2017-01-10 at 10:33 PM UTC
So i got an idea for a program i wanted to write and i'm about 80 lines deep but i ran into a problem. The basic idea behind the program is that i would load a list of dorks or a single dork, open google and search for websites that are vulnerable to SQLi or XSS or whatever the dork is for, automatically. To that end i wanted to use mechanize and Scrapy, i would use Mechanize to open startpage/google and enter the dork into the search bar. The results i would grab with mechanize' s `links()` method and store them to an array, from there Scrapy would read them in and do all the heavy lifting.
Unfortunately, Mechanize doesn't seem to support parsing JS and over at startpage the links are wrapped in some JS. This makes it so that when mechanize looks at them all it sees is `javascript:void(0);`.
What's more, Google knows when you point a bot at them with some JS magic and throws a captcha. So i was wondering if there would be a way to parse/process JS with mechanize in order to emulate a browser better and make my program work without changing too much about the original design.
Anyway if it's not possible to do this(Looks like it) i am open to suggestions
2017-01-11 at 12:03 AM UTC
Maybe you can try to use
Selenium python library to automize actual browser to process it? Something like
this or
this looks interesting.
Edit: I realize the first link only applies to Java but same concept, there are many other interesting example snippets for python in the documentation.

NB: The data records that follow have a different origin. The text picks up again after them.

Lemma inv_drop_subscription h a m x sub w : controller_inv h a w ->
  w_monitors w !! m = Some x -> sub ∈ mon_subscriptions x ->
  wp (monitor_drop_subscription m sub) (fun _ w' => controller_inv h a w' /\
    c_monitors (w_controller w') = c_monitors (w_controller w) /\
    exists x', w_monitors w' !! m = Some x' /\
      mon_subscriptions x' = remove_first sub (mon_subscriptions x)) w.
Proof.
  intros [Hreg I] Hx Hsub.
  destruct (mo_monitor _ _ _ _ _ (ci_monitors _ _ _ I) m x Hx) as (Hor & Hr & Hnd & Hown).
  destruct (mo_held _ _ _ _ _ (ci_monitors _ _ _ I) m) as [Hh _].
  destruct (Hown sub Hsub) as (Hin & s & Hs & Ht & Hsr).
  assert (2 <= mon_ref_count x) as Hlen.
  { destruct (mon_subscriptions x); [by apply elem_of_nil in Hsub|]. rewrite Hr. cbn.
    destruct Hor as [Hor|Hor]; [rewrite bool_decide_eq_true_2 by done; cbn; lia|].
    unfold bit. case_bool_decide; lia. }
  unfold monitor_drop_subscription. wp_one.
  eapply wp_mono; [apply (wp_remove_subscription sub s w Hreg Hin Hs); lia|]. cbn beta.
  intros _ w2 (Hreg2 & w1 & Hc & ->).
  destruct (calm_listed _ _ _ Hc) as (_ & _ & _ & _ & Emon & Eall).
  pose proof (owners_inv_calm _ _ _ _ _ Hc (fun p Hp => Hp) Hreg I) as I1.
  destruct (alike_some _ _ _ m x (cm_monitors _ _ _ Hc) Hx) as (x1 & Hx1 & Hcore).
  injection Hcore as Er Es. rewrite <- Es in *. rewrite <- Eall in *.
  set (all := c_all_subscriptions (w_controller w1)) in *.
  wp_one. eapply wp_load; [exact Hx1|]. wp_one. apply wp_list_remove_from; [done|]. wp_one.
  unfold update_mon_subs. eapply wp_update; [exact Hx1|].
  eapply wp_subscription_unref_last; [apply lookup_insert_eq|cbn; lia|exact Ht|apply lookup_insert_eq|cbn; lia|].
  assert (NoDup all) as Hall by (rewrite Eall; apply Hreg).
  pose proof (owners_inv_dropped h a m x1 sub w1 Hall Hx1 Hsub I1) as I3.
  set (w3 := dropped m x1 sub (remove_first sub all) w1) in *.
  match goal with |- _ /\ _ /\ exists x', w_monitors ?w' !! m = _ /\ _ =>
    replace w' with w3 by (unfold w3, dropped, with_sub; destruct w1; cbn; f_equal;
      [by rewrite insert_insert_eq|by rewrite delete_insert_eq]) end.
  split_and!; [split; [|done]|done|].
  - eapply registry_ok_same; [..|exact Hreg2]; try done; cbn.
    + intros s' Hs'. assert (s' <> sub) as Hne by (intros ->; exact (remove_first_gone _ _ Hall Hs')).
      by rewrite lookup_delete_ne, lookup_insert_ne.
    + intros s' y Hs' Hy Hl. destruct (sub_monitor y) as [|p|p]; [done| |done]. cbn in *.
      by apply (is_Some_update _ _ x1).
  - eexists. split; [apply lookup_insert_eq|done].
Qed.
(* ===== verification/ControllerProxies.v ===== *)
(** Proxy monitors keep the invariant of the controller. *)
From S2P Require Import Prelude CString StringUtil ParseUtil TimeUtil Protocol BusUtils Log Cfg Socket.
From S2P Require Import World Job Events Subscriptions Monitor Proxy Requests Node Controller.
From S2P Require Import ControllerEvents WorldFacts EventFacts RegistryFacts NodeTheorems RequestTheorems.
From S2P Require Import ControllerInv ControllerSafe ControllerMonitors.
Local Open Scope list_scope.

(** ** Updates of a listed node *)

Section nodes.
Context {E : Env}.

Lemma nodes_ok_update nodes l a k p n n' : nodes_ok nodes l a k -> p ∈ l -> nodes !! p = Some n ->
  node_name n <> None -> node_name n' = node_name n -> node_object_path n' = node_object_path n ->
  nodes_ok (<[p := n']> nodes) l a k.
Proof.
  intros [] Hp Hn Hnamed Ename Epath. split; try done.
  - intros q m Hq Hm. at_key q p; [simplify_eq; rewrite Epath|]; eauto.
  - intros q m Hm Hname. at_key q p; eauto.
  - intros q m Hm Hname. at_key q p; [simplify_eq; congruence|]. eauto.
  - intros q Hq. destruct (no_waiting q Hq) as (m & Hm & Hname). at_key q p; [congruence|]. eauto.
Qed.

Lemma registry_ok_update p n n' w : registry_ok w -> w_nodes w !! p = Some n ->
  node_name n' = node_name n -> node_unit_subscriptions n' = node_unit_subscriptions n ->
  registry_ok (store_upd (T := Node) <[p := n']> w).
Proof.
  intros [] Hn Ename Eu.
  assert (forall q m, is_node (store_upd (T := Node) <[p := n']> w) q m -> exists m', is_node w q m' /\
    node_name m = node_name m' /\ node_unit_subscriptions m = node_unit_subscriptions m') as Hback.
  { intros q m [Hq Hm]. cbn in Hq, Hm. at_key q p; [simplify_eq; exists n|exists m]; done. }
  split; cbn; try done.
  - intros q Hq. destruct (ok_nodes q Hq) as (m & name & Hm & Hname).
    at_key q p; [|by exists m, name]. simplify_eq. exists n', name. split; congruence.
  - intros q r m m' (m1 & Hm1 & E1 & _)%Hback (m2 & Hm2 & E2 & _)%Hback Hnames.
    apply (ok_names q r m1 m2); congruence.
  - intros s Hs. destruct (ok_live s Hs) as (x & Hx & Ht). exists x. split; [done|].
    destruct (sub_monitor x) as [|q|q]; [done|done|]. destruct Ht as (y & Hy & Hl). exists y. split; [done|].
    cbn. by apply (is_Some_update _ _ n).
  - intros q m (m1 & Hm1 & E1 & E2)%Hback u us Hus. rewrite E2 in Hus.
    destruct (ok_entries q m1 Hm1 u us Hus) as (? & ? & Hsub). split_and!; [done..|]. intros s Hs.
    destruct (Hsub s Hs) as (? & x & ? & Hc & ?). split; [done|]. exists x. split_and!; [done| |done].
    unfold node_covers in *. by rewrite E1.
Qed.

Lemma pm_up_update up nodes p n n' q x : nodes !! p = Some n -> node_proxy_monitors n' = node_proxy_monitors n ->
  pm_up up (<[p := n']> nodes) q x = pm_up up nodes q x.
Proof. intros Hn Ep. unfold pm_up, pm_listed. at_key (pm_node x) p; [|done]. by rewrite Hn, Ep. Qed.

Lemma proxies_ok_update up room wait nodes proxies subs l reg p n n' :
  proxies_ok up room wait nodes proxies subs l reg -> nodes !! p = Some n ->
  node_proxy_monitors n' = node_proxy_monitors n ->
  proxies_ok up room wait (<[p := n']> nodes) proxies subs l reg.
Proof.
  intros [] Hn Ep. split; try done.
  - intros q x Hx. by rewrite (pm_up_update up nodes p n n' q x Hn Ep); apply po_proxy.
  - intros q m Hq Hm. at_key q p; [simplify_eq; rewrite Ep|]; eauto.
Qed.

Lemma reqs_ok_update δ wait nodes reqs fleets l p n n' :
  reqs_ok δ wait nodes reqs fleets l -> nodes !! p = Some n ->
  node_outstanding_requests n' = node_outstanding_requests n ->
  reqs_ok δ wait (<[p := n']> nodes) reqs fleets l.
Proof.
  intros [] Hn Eo. split; try done.
  - intros r q Hq. destruct (ro_request r q Hq) as (? & Ho & ?).
    split_and!; try tauto. intros m Hm. destruct (decide (req_node q = p)) as [Hp|Hp].
    + rewrite Hp in *. rewrite lookup_insert_eq in Hm. simplify_eq. rewrite Eo. eauto.
    + rewrite lookup_insert_ne in Hm by done. eauto.
  - intros q m Hq Hm. at_key q p; [injection Hm as <-; rewrite Eo|]; eauto.
Qed.

Definition with_node_refs (δ : ptr -> Z) (h : held) : held := h <| h_node := δ |>.

(** The references of a node may change as far as the holders do. *)
Lemma inv_update_node h δ a p n n' w : controller_inv h a w -> p ∈ c_nodes (w_controller w) ->
  w_nodes w !! p = Some n -> node_name n' = node_name n -> node_object_path n' = node_object_path n ->
  node_unit_subscriptions n' = node_unit_subscriptions n ->
  node_proxy_monitors n' = node_proxy_monitors n ->
  node_outstanding_requests n' = node_outstanding_requests n ->
  (forall q, δ q = h_node h q + if decide (q = p) then node_ref_count n' - node_ref_count n else 0) ->
  controller_inv (with_node_refs δ h) a (store_upd (T := Node) <[p := n']> w).
Proof.
  intros [Hreg I] Hp Hn E1 E2 E3 E4 E5 Hδ. split; [by apply (registry_ok_update p n)|].
  assert (node_name n <> None) as Hnamed.
  { destruct (ok_nodes w Hreg p Hp) as (m & name & Hm & Hname). congruence. }
  pose proof (ci_fresh _ _ _ I) as Hf. pose proof (fresh_update (fr_nodes _ Hf) p n n' Hn) as Hf'.
  destruct I. split; try assumption; cbn.
  - by apply (nodes_ok_update _ _ _ _ p n).
  - intros q m Hq Hm. specialize (Hδ q). at_key q p.
    + simplify_eq. specialize (ci_refs p n Hp Hn). cbn in *. lia.
    + specialize (ci_refs q m Hq Hm). cbn in *. lia.
  - by apply (reqs_ok_update _ _ _ _ _ _ p n).
  - by apply (proxies_ok_update _ _ _ _ _ _ _ _ p n).
  - by destruct Hf.
Qed.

Post last edited by 0Death at 2017-01-11T00:05:45.956375+00:00
The following users say it would be alright if the author of this
post didn't die in a fire!
2017-01-11 at 1:39 AM UTC
aldra
JIDF Controlled Opposition
yeah, mechanize is not going to parse client side-scripts, you'll need a browser emulator to do that.
I would probably recommend looking at the dumped pages to see if you can work out how those links are encoded to JS so you can reverse it via string functions - I'm thinking those are your only two options, really.
2017-01-12 at 1:20 AM UTC
Anyway, i went with selenium, i am actually glad i did, selenium is really straightforward.